*** Opening RECORDS SHOWN ***

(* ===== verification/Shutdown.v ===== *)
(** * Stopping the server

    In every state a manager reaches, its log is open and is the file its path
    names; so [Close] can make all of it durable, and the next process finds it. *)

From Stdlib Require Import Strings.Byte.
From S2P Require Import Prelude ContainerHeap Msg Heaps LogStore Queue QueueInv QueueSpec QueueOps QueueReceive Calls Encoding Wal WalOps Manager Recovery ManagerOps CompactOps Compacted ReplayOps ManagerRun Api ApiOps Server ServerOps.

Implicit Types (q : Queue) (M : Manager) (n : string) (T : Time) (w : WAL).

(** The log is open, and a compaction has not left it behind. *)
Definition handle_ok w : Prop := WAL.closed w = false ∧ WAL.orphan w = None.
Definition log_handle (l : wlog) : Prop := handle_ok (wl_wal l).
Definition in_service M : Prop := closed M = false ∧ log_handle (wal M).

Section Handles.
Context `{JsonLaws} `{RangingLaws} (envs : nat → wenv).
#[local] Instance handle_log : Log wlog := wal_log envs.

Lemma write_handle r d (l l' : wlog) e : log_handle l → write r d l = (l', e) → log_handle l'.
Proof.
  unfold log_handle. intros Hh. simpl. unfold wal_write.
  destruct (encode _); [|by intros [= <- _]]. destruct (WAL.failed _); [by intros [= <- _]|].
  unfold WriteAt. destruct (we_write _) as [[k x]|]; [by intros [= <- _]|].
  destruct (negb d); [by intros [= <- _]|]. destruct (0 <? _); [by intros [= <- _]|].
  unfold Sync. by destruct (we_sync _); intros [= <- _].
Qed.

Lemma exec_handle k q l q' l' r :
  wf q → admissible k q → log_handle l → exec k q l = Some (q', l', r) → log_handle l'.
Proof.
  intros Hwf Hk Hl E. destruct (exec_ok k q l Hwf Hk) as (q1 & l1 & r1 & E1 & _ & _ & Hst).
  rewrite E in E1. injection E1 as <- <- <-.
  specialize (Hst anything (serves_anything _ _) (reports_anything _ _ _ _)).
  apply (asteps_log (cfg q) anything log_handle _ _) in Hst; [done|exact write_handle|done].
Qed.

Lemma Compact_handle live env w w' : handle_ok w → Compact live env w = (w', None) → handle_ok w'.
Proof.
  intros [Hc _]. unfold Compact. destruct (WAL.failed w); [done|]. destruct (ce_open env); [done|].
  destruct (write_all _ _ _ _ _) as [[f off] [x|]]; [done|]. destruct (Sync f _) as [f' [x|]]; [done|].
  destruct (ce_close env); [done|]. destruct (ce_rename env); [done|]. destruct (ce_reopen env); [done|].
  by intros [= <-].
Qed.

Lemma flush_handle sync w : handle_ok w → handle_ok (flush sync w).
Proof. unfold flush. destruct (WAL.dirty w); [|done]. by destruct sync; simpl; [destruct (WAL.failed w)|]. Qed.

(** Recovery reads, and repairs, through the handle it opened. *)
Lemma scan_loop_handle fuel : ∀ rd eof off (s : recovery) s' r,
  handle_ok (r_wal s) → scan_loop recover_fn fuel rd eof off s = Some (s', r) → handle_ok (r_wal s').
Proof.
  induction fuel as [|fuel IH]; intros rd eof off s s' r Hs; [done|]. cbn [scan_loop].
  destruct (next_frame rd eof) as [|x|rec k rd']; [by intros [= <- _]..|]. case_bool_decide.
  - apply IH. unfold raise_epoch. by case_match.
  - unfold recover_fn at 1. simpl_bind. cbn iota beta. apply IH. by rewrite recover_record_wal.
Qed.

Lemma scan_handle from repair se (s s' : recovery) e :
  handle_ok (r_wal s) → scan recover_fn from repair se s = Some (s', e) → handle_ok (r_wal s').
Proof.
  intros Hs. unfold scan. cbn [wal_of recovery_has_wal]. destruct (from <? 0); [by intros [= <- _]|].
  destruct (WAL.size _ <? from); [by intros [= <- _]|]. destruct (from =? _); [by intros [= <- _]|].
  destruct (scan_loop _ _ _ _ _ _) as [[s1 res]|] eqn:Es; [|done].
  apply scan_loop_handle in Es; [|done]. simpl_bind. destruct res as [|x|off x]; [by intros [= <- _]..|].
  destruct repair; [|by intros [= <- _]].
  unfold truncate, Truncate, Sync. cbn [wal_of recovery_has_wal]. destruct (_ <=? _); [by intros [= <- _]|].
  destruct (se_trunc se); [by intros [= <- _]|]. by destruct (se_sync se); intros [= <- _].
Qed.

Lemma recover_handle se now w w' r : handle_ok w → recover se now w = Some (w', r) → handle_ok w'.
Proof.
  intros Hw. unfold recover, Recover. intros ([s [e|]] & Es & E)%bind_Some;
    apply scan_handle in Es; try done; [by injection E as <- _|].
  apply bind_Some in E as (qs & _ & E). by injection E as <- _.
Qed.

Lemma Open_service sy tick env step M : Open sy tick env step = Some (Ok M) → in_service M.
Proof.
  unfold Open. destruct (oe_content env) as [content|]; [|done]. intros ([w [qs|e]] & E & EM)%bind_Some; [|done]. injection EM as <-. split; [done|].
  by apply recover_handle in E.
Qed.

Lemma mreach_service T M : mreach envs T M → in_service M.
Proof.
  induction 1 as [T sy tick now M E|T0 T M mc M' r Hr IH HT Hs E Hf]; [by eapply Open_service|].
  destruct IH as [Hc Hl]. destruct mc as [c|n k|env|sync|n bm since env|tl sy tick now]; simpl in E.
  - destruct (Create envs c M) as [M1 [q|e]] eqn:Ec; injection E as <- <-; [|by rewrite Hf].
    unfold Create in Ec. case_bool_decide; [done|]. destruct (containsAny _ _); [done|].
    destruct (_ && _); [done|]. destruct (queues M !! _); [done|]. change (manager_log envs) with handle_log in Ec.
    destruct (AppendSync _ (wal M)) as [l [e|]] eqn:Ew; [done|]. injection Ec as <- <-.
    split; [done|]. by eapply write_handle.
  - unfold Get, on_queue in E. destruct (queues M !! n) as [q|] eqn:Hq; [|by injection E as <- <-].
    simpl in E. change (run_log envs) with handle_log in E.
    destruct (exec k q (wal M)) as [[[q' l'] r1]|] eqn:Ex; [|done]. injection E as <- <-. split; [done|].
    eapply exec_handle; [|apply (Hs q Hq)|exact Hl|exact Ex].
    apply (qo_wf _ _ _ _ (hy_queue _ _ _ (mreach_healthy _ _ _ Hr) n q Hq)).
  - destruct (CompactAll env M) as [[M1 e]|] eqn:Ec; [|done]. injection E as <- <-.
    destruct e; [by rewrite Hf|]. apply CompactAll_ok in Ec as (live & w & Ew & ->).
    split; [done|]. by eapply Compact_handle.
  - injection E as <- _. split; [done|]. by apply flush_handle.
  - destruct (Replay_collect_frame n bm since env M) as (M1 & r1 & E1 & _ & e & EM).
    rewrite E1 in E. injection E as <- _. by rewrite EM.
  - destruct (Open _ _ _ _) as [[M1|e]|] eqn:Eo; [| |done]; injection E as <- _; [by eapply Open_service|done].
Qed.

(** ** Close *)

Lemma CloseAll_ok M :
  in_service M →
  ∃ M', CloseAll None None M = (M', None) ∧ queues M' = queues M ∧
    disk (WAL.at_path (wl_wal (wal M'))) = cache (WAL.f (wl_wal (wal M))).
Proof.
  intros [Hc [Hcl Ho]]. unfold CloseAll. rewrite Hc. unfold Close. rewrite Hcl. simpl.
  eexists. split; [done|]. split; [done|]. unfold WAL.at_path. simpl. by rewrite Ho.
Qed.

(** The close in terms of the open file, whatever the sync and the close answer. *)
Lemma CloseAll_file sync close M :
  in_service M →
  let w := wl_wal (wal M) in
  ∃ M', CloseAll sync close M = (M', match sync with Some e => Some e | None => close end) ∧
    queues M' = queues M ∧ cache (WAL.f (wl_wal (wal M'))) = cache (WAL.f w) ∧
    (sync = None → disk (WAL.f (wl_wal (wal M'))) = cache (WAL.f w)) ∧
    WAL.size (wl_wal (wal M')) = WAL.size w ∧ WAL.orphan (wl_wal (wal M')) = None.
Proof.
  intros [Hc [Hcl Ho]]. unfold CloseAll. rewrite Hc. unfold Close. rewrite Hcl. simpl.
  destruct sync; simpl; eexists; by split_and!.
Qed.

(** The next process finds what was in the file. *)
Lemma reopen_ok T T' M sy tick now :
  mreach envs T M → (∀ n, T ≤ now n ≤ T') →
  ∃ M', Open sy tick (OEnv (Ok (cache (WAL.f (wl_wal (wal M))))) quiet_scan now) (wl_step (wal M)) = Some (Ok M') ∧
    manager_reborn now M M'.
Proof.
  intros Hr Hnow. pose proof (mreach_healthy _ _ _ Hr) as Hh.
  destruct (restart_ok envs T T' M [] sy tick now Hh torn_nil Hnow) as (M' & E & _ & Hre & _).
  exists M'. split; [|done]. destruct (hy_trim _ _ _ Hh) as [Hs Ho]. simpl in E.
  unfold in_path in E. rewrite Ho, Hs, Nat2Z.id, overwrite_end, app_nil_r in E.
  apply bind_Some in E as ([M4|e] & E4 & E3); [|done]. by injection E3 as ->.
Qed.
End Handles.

*** Closing RECORDS SHOWN ***
*** Opening RECORDS SHOWN ***

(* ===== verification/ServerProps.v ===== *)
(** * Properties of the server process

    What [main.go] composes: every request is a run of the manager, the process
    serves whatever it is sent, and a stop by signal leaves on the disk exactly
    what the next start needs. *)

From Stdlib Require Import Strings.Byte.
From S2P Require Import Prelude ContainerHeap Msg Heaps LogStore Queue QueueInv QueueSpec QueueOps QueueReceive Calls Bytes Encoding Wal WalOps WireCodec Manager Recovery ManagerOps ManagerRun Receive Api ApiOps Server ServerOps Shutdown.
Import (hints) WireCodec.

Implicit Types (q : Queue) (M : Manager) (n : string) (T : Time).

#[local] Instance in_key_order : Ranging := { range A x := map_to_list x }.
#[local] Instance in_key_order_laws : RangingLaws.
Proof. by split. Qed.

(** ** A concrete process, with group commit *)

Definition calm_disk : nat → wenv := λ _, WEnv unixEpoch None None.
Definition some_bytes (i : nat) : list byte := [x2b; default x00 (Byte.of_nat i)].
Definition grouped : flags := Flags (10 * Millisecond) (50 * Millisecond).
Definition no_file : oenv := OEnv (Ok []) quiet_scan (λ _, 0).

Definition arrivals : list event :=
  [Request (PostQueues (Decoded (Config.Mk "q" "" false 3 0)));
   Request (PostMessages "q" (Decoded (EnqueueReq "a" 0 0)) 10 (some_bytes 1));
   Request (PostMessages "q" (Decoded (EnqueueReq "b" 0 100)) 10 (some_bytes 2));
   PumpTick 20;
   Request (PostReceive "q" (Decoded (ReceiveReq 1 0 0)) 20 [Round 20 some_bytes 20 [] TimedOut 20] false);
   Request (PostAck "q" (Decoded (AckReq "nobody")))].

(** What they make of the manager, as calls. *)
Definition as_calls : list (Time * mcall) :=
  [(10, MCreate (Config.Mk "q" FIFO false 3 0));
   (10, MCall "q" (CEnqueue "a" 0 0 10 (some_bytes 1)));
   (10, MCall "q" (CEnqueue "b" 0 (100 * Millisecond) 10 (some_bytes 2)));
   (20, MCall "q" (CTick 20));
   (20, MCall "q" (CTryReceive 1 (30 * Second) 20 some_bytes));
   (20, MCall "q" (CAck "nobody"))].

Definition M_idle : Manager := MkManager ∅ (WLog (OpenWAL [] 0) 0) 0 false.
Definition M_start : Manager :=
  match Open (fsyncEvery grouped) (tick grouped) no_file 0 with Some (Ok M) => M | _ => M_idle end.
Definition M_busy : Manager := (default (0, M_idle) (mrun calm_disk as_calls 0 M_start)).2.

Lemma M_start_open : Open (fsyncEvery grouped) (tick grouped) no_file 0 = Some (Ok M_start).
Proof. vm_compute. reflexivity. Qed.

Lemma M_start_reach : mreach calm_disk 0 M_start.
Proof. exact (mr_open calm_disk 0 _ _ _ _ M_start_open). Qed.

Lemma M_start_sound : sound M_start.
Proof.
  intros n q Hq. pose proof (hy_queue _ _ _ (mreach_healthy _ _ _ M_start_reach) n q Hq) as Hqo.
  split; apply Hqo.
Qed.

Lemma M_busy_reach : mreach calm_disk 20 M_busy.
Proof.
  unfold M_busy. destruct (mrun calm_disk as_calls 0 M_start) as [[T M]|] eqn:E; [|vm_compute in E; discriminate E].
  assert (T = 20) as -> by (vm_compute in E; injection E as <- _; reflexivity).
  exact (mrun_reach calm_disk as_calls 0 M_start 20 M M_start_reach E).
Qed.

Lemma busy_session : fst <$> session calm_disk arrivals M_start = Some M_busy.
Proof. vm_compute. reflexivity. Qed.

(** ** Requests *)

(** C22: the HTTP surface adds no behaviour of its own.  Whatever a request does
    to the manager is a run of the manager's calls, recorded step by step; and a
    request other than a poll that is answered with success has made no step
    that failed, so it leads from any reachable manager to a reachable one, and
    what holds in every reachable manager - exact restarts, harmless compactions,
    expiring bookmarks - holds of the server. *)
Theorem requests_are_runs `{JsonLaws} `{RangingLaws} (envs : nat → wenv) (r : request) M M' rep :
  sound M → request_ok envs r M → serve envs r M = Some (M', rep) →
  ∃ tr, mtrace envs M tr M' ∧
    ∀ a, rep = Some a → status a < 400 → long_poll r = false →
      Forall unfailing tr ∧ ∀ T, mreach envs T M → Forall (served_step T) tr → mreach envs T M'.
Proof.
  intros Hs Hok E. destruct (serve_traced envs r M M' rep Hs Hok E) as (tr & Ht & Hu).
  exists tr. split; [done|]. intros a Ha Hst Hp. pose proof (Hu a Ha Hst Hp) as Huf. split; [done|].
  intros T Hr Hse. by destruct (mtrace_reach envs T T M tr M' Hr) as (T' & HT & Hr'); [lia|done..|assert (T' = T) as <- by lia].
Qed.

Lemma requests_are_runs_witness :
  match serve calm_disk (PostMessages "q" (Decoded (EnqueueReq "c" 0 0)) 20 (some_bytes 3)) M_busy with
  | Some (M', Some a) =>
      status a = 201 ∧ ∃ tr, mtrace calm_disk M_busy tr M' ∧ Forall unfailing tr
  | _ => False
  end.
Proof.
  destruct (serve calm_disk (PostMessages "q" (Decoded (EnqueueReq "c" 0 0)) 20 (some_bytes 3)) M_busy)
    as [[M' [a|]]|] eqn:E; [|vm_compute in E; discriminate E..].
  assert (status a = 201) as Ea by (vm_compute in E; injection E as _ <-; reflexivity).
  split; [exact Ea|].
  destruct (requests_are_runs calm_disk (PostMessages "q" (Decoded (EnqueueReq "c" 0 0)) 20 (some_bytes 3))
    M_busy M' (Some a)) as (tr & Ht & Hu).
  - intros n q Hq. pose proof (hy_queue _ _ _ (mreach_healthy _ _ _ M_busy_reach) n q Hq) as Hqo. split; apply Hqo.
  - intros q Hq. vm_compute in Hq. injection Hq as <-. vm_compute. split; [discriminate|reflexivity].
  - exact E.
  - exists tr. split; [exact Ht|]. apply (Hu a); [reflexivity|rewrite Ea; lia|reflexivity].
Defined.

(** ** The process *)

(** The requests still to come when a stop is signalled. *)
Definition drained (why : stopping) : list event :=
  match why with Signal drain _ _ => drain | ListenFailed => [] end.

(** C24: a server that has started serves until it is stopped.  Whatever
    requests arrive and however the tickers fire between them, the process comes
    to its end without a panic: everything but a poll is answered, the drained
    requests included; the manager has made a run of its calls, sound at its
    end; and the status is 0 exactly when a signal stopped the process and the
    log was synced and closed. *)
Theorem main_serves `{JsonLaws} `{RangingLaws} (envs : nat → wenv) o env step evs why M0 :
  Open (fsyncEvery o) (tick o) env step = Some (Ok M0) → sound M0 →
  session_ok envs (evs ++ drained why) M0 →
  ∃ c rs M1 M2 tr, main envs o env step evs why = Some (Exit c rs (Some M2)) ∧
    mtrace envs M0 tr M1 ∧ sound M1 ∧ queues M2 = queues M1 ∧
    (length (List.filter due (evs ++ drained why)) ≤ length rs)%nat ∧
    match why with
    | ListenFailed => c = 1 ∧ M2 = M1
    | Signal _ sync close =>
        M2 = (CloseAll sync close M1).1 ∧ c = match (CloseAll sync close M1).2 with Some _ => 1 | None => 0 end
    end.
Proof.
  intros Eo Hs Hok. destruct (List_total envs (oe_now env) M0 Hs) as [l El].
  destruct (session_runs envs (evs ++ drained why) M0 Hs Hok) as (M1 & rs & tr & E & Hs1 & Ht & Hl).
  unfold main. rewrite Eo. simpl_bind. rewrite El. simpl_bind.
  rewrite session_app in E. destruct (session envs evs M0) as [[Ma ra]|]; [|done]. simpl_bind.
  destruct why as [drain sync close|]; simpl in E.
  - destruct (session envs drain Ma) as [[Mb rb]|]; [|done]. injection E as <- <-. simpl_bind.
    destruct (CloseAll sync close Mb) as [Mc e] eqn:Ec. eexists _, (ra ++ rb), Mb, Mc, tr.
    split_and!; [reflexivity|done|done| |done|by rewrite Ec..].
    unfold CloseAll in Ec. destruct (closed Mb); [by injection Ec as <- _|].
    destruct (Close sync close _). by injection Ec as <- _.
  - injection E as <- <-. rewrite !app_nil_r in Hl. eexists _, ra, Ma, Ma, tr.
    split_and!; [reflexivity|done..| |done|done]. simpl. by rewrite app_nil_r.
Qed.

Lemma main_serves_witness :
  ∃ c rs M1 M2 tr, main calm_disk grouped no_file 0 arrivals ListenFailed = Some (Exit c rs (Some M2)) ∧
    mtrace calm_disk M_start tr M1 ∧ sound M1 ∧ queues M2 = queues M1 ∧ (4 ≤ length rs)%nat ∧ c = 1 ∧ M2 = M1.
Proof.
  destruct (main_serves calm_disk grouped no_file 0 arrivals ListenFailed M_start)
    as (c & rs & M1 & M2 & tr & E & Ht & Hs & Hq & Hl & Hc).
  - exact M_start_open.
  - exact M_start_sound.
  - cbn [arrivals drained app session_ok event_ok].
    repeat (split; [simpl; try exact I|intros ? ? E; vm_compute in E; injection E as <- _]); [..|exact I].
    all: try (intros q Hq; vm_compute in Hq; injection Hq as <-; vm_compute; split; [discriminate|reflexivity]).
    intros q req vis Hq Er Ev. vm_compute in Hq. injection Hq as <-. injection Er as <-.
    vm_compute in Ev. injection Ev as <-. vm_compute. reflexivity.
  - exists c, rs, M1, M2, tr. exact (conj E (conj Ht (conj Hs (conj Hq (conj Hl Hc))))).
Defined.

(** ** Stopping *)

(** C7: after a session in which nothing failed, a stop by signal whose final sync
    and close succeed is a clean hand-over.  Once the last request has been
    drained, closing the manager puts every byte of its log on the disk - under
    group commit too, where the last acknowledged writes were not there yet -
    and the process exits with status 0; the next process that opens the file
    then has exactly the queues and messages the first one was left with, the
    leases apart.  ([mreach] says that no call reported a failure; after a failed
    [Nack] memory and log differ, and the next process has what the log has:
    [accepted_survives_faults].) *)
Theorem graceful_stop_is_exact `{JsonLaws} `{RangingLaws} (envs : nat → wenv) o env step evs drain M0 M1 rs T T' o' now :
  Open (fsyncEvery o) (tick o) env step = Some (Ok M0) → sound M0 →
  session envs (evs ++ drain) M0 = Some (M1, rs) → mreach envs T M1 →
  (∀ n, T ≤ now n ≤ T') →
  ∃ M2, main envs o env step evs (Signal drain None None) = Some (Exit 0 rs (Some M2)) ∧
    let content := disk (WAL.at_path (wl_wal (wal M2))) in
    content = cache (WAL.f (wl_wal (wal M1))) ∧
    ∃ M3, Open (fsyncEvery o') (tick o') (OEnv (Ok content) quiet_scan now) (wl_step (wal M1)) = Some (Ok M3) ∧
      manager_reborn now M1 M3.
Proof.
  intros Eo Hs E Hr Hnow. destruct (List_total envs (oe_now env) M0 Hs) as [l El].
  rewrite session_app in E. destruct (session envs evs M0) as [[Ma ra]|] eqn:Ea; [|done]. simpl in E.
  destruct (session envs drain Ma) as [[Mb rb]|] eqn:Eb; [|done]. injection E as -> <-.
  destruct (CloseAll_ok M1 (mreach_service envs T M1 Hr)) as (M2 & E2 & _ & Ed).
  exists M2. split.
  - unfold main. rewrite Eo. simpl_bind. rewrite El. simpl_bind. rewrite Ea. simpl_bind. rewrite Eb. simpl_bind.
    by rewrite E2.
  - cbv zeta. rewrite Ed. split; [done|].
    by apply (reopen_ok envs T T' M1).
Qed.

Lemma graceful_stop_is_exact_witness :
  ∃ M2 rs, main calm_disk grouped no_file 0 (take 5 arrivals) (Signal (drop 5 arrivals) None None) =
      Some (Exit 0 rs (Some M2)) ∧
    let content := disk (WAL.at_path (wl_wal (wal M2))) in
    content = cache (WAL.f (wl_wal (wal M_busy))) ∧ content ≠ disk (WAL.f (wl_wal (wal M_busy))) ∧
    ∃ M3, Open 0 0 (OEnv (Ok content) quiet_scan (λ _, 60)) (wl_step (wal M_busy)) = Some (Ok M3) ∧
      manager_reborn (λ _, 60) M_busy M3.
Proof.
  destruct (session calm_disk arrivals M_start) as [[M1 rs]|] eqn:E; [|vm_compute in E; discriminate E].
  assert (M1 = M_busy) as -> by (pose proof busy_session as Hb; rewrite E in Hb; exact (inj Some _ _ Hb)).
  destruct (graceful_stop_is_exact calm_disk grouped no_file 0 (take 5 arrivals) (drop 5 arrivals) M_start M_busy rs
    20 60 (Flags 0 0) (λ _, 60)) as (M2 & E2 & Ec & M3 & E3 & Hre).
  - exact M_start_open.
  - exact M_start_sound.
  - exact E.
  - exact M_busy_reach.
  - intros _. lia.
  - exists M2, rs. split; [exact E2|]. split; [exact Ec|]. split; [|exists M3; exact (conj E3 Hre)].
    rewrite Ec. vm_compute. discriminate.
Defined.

*** Closing RECORDS SHOWN ***

:: TRY IT ::
The word "reachable" appears in some lines above. Return every one of those lines.

:: RESULT OF THE EXERCISE ::
    that failed, so it leads from any reachable manager to a reachable one, and
    what holds in every reachable manager - exact restarts, harmless compactions,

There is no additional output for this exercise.